The right to dignity
The right to dignity encapsulates the right of every individual to be treated as a self-governing entity having intrinsic value. Dignity has been recognized as a core component of the right to life and liberty under Article 21.
If women with unwanted pregnancies are forced to carry their pregnancies to term, the state would be stripping them of the right to determine the immediate and long-term path their lives would take. Depriving women of autonomy not only over their bodies but also over their lives would be an affront to their dignity. It is this right which would be under attack if women were forced to continue with unwanted pregnancies.
In the context of abortion, the right to dignity entails recognising the competence and authority of every woman to take reproductive decisions, including the decision to terminate the pregnancy.

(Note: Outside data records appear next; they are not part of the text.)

Lemma sample_steps : steps queue_step sample_db recovered_db.
Proof.
  eapply steps_next; [apply steps_one|apply step_recover].
  apply (step_claim 1 (fun _ => 1) (fun id => "token-" +:+ id +:+ Itoa 1) id ∅ sample_db "w" 10
    (1 + Minute) [] (claimed_db first_claim) [claimed_job first_claim] 0); [done|].
  vm_compute. reflexivity.
Qed.

Lemma queue_invariant_witness : db_wf recovered_db.
Proof. apply (queue_invariant sample_db); [apply sample_db_wf|apply sample_steps]. Defined.

Lemma claims_are_fenced_witness :
  LeaseFence (claimed_job first_claim) = 1 /\
  fenced_out (claimed_db second_claim) (claimed_job first_claim).
Proof.
  split; [vm_compute; reflexivity|].
  eapply (claims_are_fenced 1 (fun _ => 1) (fun id => "token-" +:+ id +:+ Itoa 1) id ∅ sample_db "w" 10
    (1 + Minute) [] (claimed_db first_claim) [claimed_job first_claim] 0 (claimed_job first_claim)
    (3 * Minute) (fun _ => 3 * Minute) (fun id => "token-" +:+ id +:+ Itoa (3 * Minute)) id ∅
    recovered_db "w" 10 (3 * Minute + Minute) [] (claimed_db second_claim)
    [claimed_job second_claim] 0 (claimed_job second_claim)).
  - done.
  - done.
  - vm_compute. reflexivity.
  - by left.
  - apply steps_one, step_recover.
  - vm_compute. reflexivity.
  - by left.
  - vm_compute. reflexivity.
  - apply steps_refl.
Defined.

Purposive interpretation of Rule 3B furthers the constitutional mandate
Where two constructions of a provision are possible, courts ought to prefer the construction which gives effect to the provision rather than rendering the provision inoperative. It seems to us that to give Rule 3B a restrictive and narrow interpretation would render it perilously close to holding it unconstitutional, for it would deprive unmarried women of the right to access safe and legal abortions between twenty and twenty-four weeks if they face a change in their material circumstances, similar to married women.
The object of Section 3(2)(b) of the MTP Act read with Rule 3B is to provide for abortions between twenty and twenty-four weeks, rendered unwanted due to a change in the material circumstances of women. In view of the object, there is no rationale for excluding unmarried or single women (who face a change in their material circumstances) from the ambit of Rule 3B. A narrow interpretation of Rule 3B, limited only to married women, would render the provision discriminatory towards unmarried women and violative of Article 14 of the Constitution.
Prohibiting unmarried or single pregnant women (whose pregnancies are between twenty and twenty-four weeks) from accessing abortion while allowing married women to access them during the same period would fall foul of the spirit guiding Article 14. The rights of reproductive autonomy, dignity, and privacy under Article 21 give an unmarried woman the right of choice on whether or not to bear a child, on a similar footing of a married woman.
Our interpretation of the MTP Act and Rules furthers India’s obligations under international law.
Reiterating the positive obligations of the State
The state has a positive obligation under Article 21 to protect the right to health, and particularly reproductive health of individuals. In terms of reproductive rights and autonomy, the state has to undertake active steps to help increase access to healthcare (including reproductive healthcare such as abortion).